News about the proclamation reached Lima on May 18, 1896. The information came from Rio de Janeiro, being relayed through Pará. Piérola ordered the rerouting of three expeditions to counterattack the insurgents. The two of them were land campaigns. One—led by army colonels Eduardo Jessup and Emilio Vizcarra—travelled from Chiclayo to Cajamarca, following the river to reach Moyobamba. Another one travelled by railway and then by boat on the Pichis River. The third expedition of 292 men, had traveled on board of the gunboat Constitución, crossing the Strait of Magellan and then entering the Amazon River on 29 June. The last expedition didn't arrive on time. The insurgent forces lacked local support and were defeated by the land expeditions on July 10, 1896. On July 16, it had been reported in Lima that the leaders of the rebellion had fled the country.

Following the insurrection, colonel Vizcarra was appointed as the prefect of the department. Its capital was Moyobamba. He slowly began to adapt the local pro-regional views that had led to the insurrection. In 1897, the Department of San Martín was created, with Iquitos becoming Loreto's new political capital.

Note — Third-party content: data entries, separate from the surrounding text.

(* ===== verification/GtpRun.v ===== *)
(** The calls of the GTP-C client from send to wake-up
    ([internal/gtp/gtp.go]): a transaction together with whatever the reader
    and the other goroutines do to the client while its caller waits, and the
    calls that are built on it: [CreateSession], [DeleteSession], [Probe],
    [Echo] and the watchdog. *)
From S2P Require Import Prelude.
From S2P Require Import GoNet.
From S2P Require Import Config.
From S2P Require Import Session.
From S2P Require Import SessionFacts.
From S2P Require Import Gtpv2.
From S2P Require Import GtpClient.
Open Scope string_scope.
Open Scope Z_scope.

(** * Interleaving *)

(** One atomic step of the client: a datagram that the reader handles, the
    first half or the wake-up of a transaction, the other calls. *)
Inductive client_op :=
| OpIncoming (packet : list Z) (peer : UDPAddr) (sent : bool)
| OpBegin (req : gtpv2Message) (expected : Z) (desc : string) (sent : bool)
| OpFinish (h : nat) (w : wakeup)
| OpTEID
| OpEcho (r : result gtpv2Message gtpc_error) (latency : Z) (now : Time)
| OpWatchdog
| OpWatchdogEnd
| OpDeleteHandler
| OpClose.

(** The [select] waits: a chosen case that is not ready is replaced by the end
    of the context. *)
Definition wake (c : GTPClient) (h : nat) (w : wakeup) : option (GTPClient * result gtpv2Message gtpc_error) :=
  match finishTransaction c h w with
  | Some x => Some x
  | None => finishTransaction c h WDeadline
  end.

Definition perform (c : GTPClient) (op : client_op) : go (GTPClient * list output) :=
  match op with
  | OpIncoming packet peer sent => handleIncomingGTPv2 c packet peer sent
  | OpBegin req t d sent =>
    Some match beginTransaction c req t d sent with
         | (c, Ok (_, b)) => (c, [OSend b (cl_remote c)])
         | (c, Err _) => (c, [])
         end
  | OpFinish h w => Some match wake c h w with Some (c, _) => (c, []) | None => (c, []) end
  | OpTEID => Some (fst (nextTEIDValue c), [])
  | OpEcho r latency now => Some (recordEcho c r latency now, [])
  | OpWatchdog => Some (fst (StartEchoWatchdog c), [])
  | OpWatchdogEnd => Some (watchdogEnd c, [])
  | OpDeleteHandler => Some (SetNetworkDeleteHandler c, [])
  | OpClose => Some (Close c, [])
  end.

Fixpoint performs (c : GTPClient) (ops : list client_op) : go (GTPClient * list output) :=
  match ops with
  | [] => Some (c, [])
  | op :: ops =>
    '(c, o1) ← perform c op;
    '(c, o2) ← performs c ops;
    Some (c, (o1 ++ o2)%list)
  end.

(** * The calls *)

(** [during]: what happens between the send and the wake-up [ex_wakeup];
    [ex_ctx] is [ctx.Err()] at the beginning of the call. *)
Record exchange := mkExchange { ex_ctx : bool; ex_sent : bool; ex_during : list client_op; ex_wakeup : wakeup }.

Definition doTransaction (c : GTPClient) (req : gtpv2Message) (expectedType : Z) (description : string) (x : exchange)
  : go (GTPClient * list output * result gtpv2Message gtpc_error) :=
  if ex_ctx x then Some (c, [], Err EContext)
  else match beginTransaction c req expectedType description (ex_sent x) with
  | (c, Err e) => Some (c, [], Err e)
  | (c, Ok (h, b)) =>
    '(c', outs) ← performs c (ex_during x);
    '(c', r) ← wake c' h (ex_wakeup x);
    Some (c', OSend b (cl_remote c) :: outs, r)
  end.

Definition echo (c : GTPClient) (x : exchange) : go (GTPClient * list output * result gtpv2Message gtpc_error) :=
  doTransaction c echoRequest gtpv2EchoResponse "Echo" x.

Definition err_of {A E} (r : result A E) : option E := match r with Ok _ => None | Err e => Some e end.

(** [Probe], and [runEchoProbe] but for its log lines. *)
Definition Probe (c : GTPClient) (x : exchange) (latency : Z) (now : Time)
  : go (GTPClient * list output * option gtpc_error) :=
  '(c, outs, r) ← echo c x;
  Some (recordEcho c r latency now, outs, err_of (echo_result r)).

(** [Echo]: a failure is not recorded. *)
Definition Echo (c : GTPClient) (x : exchange) (latency : Z) (now : Time)
  : go (GTPClient * list output * option gtpc_error) :=
  '(c, outs, r) ← echo c x;
  Some match echo_result r with
       | Err e => (c, outs, Some e)
       | Ok _ => (fst (recordEchoSuccess c latency now), outs, None)
       end.

Definition CreateSession (c : GTPClient) (ctx : bool) (sess : option Session) (x : exchange)
  : go (GTPClient * list output * result CreateSessionResult gtpc_error) :=
  if ctx then Some (c, [], Err EContext)
  else match sess with
  | None => Some (c, [], Err ENoSession)
  | Some sess =>
    '(c, (req, localGTPU)) ← createSessionRequest c sess;
    '(c, outs, r) ← doTransaction c req gtpv2CreateSessionResp "Create Session" x;
    r ← createSessionFinish c localGTPU r;
    Some (c, outs, r)
  end.

Definition DeleteSession (c : GTPClient) (ctx : bool) (sess : option Session) (x : exchange)
  : go (GTPClient * list output * option gtpc_error) :=
  if ctx then Some (c, [], Some EContext)
  else match sess with
  | None => Some (c, [], Some ENoSession)
  | Some sess =>
    match deleteSessionRequest sess with
    | Err e => Some (c, [], Some e)
    | Ok req =>
      '(c, outs, r) ← doTransaction c req gtpv2DeleteSessionResp "Delete Session" x;
      e ← deleteSessionFinish r;
      Some (c, outs, e)
    end
  end.

(** * What a waiting transaction hears *)

(** The response that a step brings from the PGW [remote]. *)
Definition response_msg (remote : UDPAddr) (op : client_op) : option gtpv2Message :=
  match op with
  | OpIncoming packet peer _ =>
    if (negb (IPEqual (a_IP peer) (a_IP remote)) || negb (a_Port peer =? a_Port remote))%bool then None
    else match decodeGTPv2Message packet with
         | Some (Ok m) =>
           if ((g_Type m =? gtpv2EchoRequest) || (g_Type m =? gtpv2DeleteSessionReq))%bool then None else Some m
         | _ => None
         end
  | _ => None
  end.

Definition answer_to (remote : UDPAddr) (seq t : Z) (op : client_op) : option gtpv2Message :=
  m ← response_msg remote op;
  if ((g_Sequence m =? seq) && (g_Type m =? t))%bool then Some m else None.

Definition failure_of (remote : UDPAddr) (seq t : Z) (d : string) (op : client_op) : option gtpc_error :=
  match op with
  | OpClose => Some EClosed
  | _ =>
    m ← response_msg remote op;
    if ((g_Sequence m =? seq) && negb (g_Type m =? t))%bool then Some (ETypeMismatch d seq (g_Type m) t) else None
  end.

(** Nothing is heard after the client was closed. *)
Fixpoint heard (ops : list client_op) : list client_op :=
  match ops with
  | [] => []
  | OpClose :: _ => [OpClose]
  | op :: ops => op :: heard ops
  end.

(** The other goroutines wake up their own transactions only, each of them
    once: its entry is there until then. *)
Definition fair (c : GTPClient) (h : nat) (op : client_op) : Prop :=
  match op with
  | OpFinish h' _ => h' <> h /\ (cl_closed c = true \/
      forall tx, cl_txs c !! h' = Some tx -> cl_pending c !! tx_sequence tx = Some h')
  | _ => True
  end.

Fixpoint all_fair (c : GTPClient) (h : nat) (ops : list client_op) : Prop :=
  match ops with
  | [] => True
  | op :: ops => fair c h op /\ forall c' outs, perform c op = Some (c', outs) -> all_fair c' h ops
  end.

(** The reader hands a response to the transaction of its sequence number. *)
Definition deliver_msg (c : GTPClient) (m : option gtpv2Message) : GTPClient :=
  match m with
  | None => c
  | Some m =>
    match lookupTransaction c (g_Sequence m) with
    | None => c
    | Some (h, tx) =>
      if negb (g_Type m =? tx_expectedType tx)
      then c <| cl_txs ::= alter (fun t => t <| tx_err ::= offer
             (ETypeMismatch (tx_description tx) (g_Sequence m) (g_Type m) (tx_expectedType tx)) |>) h |>
      else c <| cl_txs ::= alter (fun t => t <| tx_response ::= offer m |>) h |>
    end
  end.

Lemma incoming_deliver c packet peer sent c' outs :
  handleIncomingGTPv2 c packet peer sent = Some (c', outs) ->
  c' = deliver_msg c (response_msg (cl_remote c) (OpIncoming packet peer sent)).
Proof.
  unfold handleIncomingGTPv2, response_msg. destruct (_ || _)%bool; [by intros [= <- _]|].
  destruct (decodeGTPv2Message packet) as [[msg|e]|]; cbn [mbind option_bind]; [|by intros [= <- _]|done].
  destruct (g_Type msg =? gtpv2EchoRequest); [by intros [= <- _]|].
  destruct (g_Type msg =? gtpv2DeleteSessionReq); [by intros [= <- _]|]. cbn [orb deliver_msg].
  destruct (lookupTransaction c (g_Sequence msg)) as [[h tx]|]; [|by intros [= <- _]].
  destruct (negb _); by intros [= <- _].
Qed.

Section Waiting.
Context (remote : UDPAddr) (h : nat) (seq rt t : Z) (d : string).

(** The transaction after the steps [past]: each channel holds the first
    message that was offered to it. *)
Definition tx_after (past : list client_op) : gtpcTransaction :=
  mkTx seq rt t d (head (omap (answer_to remote seq t) past)) (head (omap (failure_of remote seq t d) past)).

Record waiting (c : GTPClient) (past : list client_op) : Prop := {
  wt_ok : client_ok c;
  wt_remote : cl_remote c = remote;
  wt_tx : cl_txs c !! h = Some (tx_after past);
  wt_pending : cl_closed c = false -> cl_pending c !! seq = Some h;
  wt_closed : cl_closed c = true -> cl_pending c = ∅
}.

Lemma offer_head {A} (v : A) l : offer v (head l) = head (l ++ [v]).
Proof. by destruct l. Qed.

Lemma tx_after_quiet past op :
  answer_to remote seq t op = None -> failure_of remote seq t d op = None -> tx_after (past ++ [op]) = tx_after past.
Proof. intros H1 H2. unfold tx_after. rewrite !omap_app. cbn [omap list_omap]. by rewrite H1, H2, !app_nil_r. Qed.

Lemma response_quiet past op :
  op <> OpClose -> response_msg remote op = None -> tx_after (past ++ [op]) = tx_after past.
Proof.
  intros Hc H. apply tx_after_quiet; [unfold answer_to; by rewrite H|].
  unfold failure_of. destruct op; try done; by rewrite H.
Qed.

(** A step that leaves the transaction and its entry alone. *)
Lemma waiting_same c c' past op :
  waiting c past -> client_ok c' -> cl_remote c' = cl_remote c -> cl_closed c' = cl_closed c ->
  cl_txs c' !! h = cl_txs c !! h -> (cl_closed c = false -> cl_pending c' !! seq = cl_pending c !! seq) ->
  (cl_closed c = true -> cl_pending c' = ∅) ->
  (cl_closed c = false -> tx_after (past ++ [op]) = tx_after past) ->
  waiting c' (if cl_closed c then past else (past ++ [op])%list).
Proof.
  intros [W1 W2 W3 W4 W5] O R C T P E Q. split; rewrite ?R, ?C; try done.
  - rewrite T, W3. destruct (cl_closed c); [done|]. by rewrite Q.
  - intros F. rewrite P by done. by apply W4.
Qed.

(** The handle of another pending transaction belongs to another number. *)
Lemma other_sequence c past h' tx :
  waiting c past -> cl_closed c = false -> h' <> h -> cl_txs c !! h' = Some tx ->
  cl_pending c !! tx_sequence tx = Some h' -> tx_sequence tx <> seq.
Proof. intros W F N _ P E. rewrite E, (wt_pending _ _ W F) in P. by injection P. Qed.

Lemma incoming_step c past packet peer sent c' outs :
  waiting c past -> handleIncomingGTPv2 c packet peer sent = Some (c', outs) ->
  waiting c' (if cl_closed c then past else (past ++ [OpIncoming packet peer sent])%list).
Proof.
  intros W E. pose proof (incoming_ok _ _ _ _ _ _ (wt_ok _ _ W) E) as O.
  apply incoming_deliver in E. rewrite (wt_remote _ _ W) in E. revert E O.
  set (op := OpIncoming packet peer sent). assert (Hop : op <> OpClose) by done.
  destruct (response_msg remote op) as [m|] eqn:Em; cbn [deliver_msg]; intros -> O.
  2: { apply (waiting_same c); try done; [apply (wt_closed _ _ W)|]. intros _. by apply response_quiet. }
  destruct (cl_closed c) eqn:Ec.
  { revert O. unfold deliver_msg, lookupTransaction. by rewrite (wt_closed _ _ W Ec), lookup_empty. }
  destruct (decide (g_Sequence m = seq)) as [Es|Es].
  - revert O. unfold deliver_msg, lookupTransaction. rewrite Es, (wt_pending _ _ W Ec). cbn [mbind option_bind].
    rewrite (wt_tx _ _ W). cbn [mbind option_bind tx_expectedType tx_description tx_after].
    destruct W as [_ W2 W3 W4 W5].
    destruct (g_Type m =? t) eqn:Et; cbn [negb]; intros O; split; try done; cbn;
      rewrite list_lookup_alter_eq, W3; cbn [fmap option_fmap option_map]; unfold tx_after, upd; f_equal; cbn;
      rewrite offer_head, !omap_app; cbn [omap list_omap]; unfold answer_to, failure_of; subst op; rewrite Em; cbn;
      by rewrite Es, Z.eqb_refl, Et, ?app_nil_r.
  - assert (Q : tx_after (past ++ [op]) = tx_after past).
    { apply tx_after_quiet; unfold answer_to, failure_of; subst op; rewrite Em; cbn [mbind option_bind];
        by rewrite (proj2 (Z.eqb_neq _ _) Es). }
    revert O. unfold deliver_msg. destruct (lookupTransaction c (g_Sequence m)) as [[h0 t0]|] eqn:El.
    + destruct (lookupTransaction_Some c _ h0 t0 (wt_ok _ _ W) El) as (_ & Hl0 & Hs0).
      assert (Hh : h0 <> h). { intros ->. rewrite (wt_tx _ _ W) in Hl0. injection Hl0 as <-. by cbn in Hs0. }
      destruct (negb _); intros O; destruct W as [_ W2 W3 W4 W5]; (split; try done; cbn; by rewrite list_lookup_alter_ne, W3, Q).
    + intros O. destruct W as [_ W2 W3 W4 W5]. split; try done. by rewrite Q.
Qed.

=== Second insurgent period ===

The Jungle Nation (Nación Selvática), also known as the Jungle Republic (República Selvática), was proclaimed by colonel Vizcarra on May 22, 1899, who then acquired the title of the Supreme Leader. His political campaign had been financed by businessman Juan Jiménez Pimentel. In response, President Eduardo López de Romaña ordered colonel Teobaldo Gutiérrez to siege the southern territory of the self-proclaimed state. The reaction of the neighbouring countries of Brazil, Colombia, and Ecuador, was indifferent.

On February 27, 1900, while on a tour across Loretan cities to appoint new authorities, Vizcarra got involved in a civil revolt at the main square in Moyobamba in response to the abuse carried out by his militias against the local population. During the fighting, the supreme leader was lethally hit with a rock in the head, by a woman with the surname Tapullima. Following his death, the state had fallen a few days later and has been reincorporated into Peru.

=== Third insurgent period ===

Peru in 1910.

The Third Federal State of Loreto was proclaimed in 1921 as a federated state within Peru by Army captain Guillermo Cervantes Vásquez. The proclation was a response to the region's perceived neglect by the government, in both trade and its intent of ceding cerritory to Colombia. Cervantes had previously participated in a conflict against Colombia in 1911. The provisional government, headed in Iquitos, soon expanded its control to Amazonas and San Martín.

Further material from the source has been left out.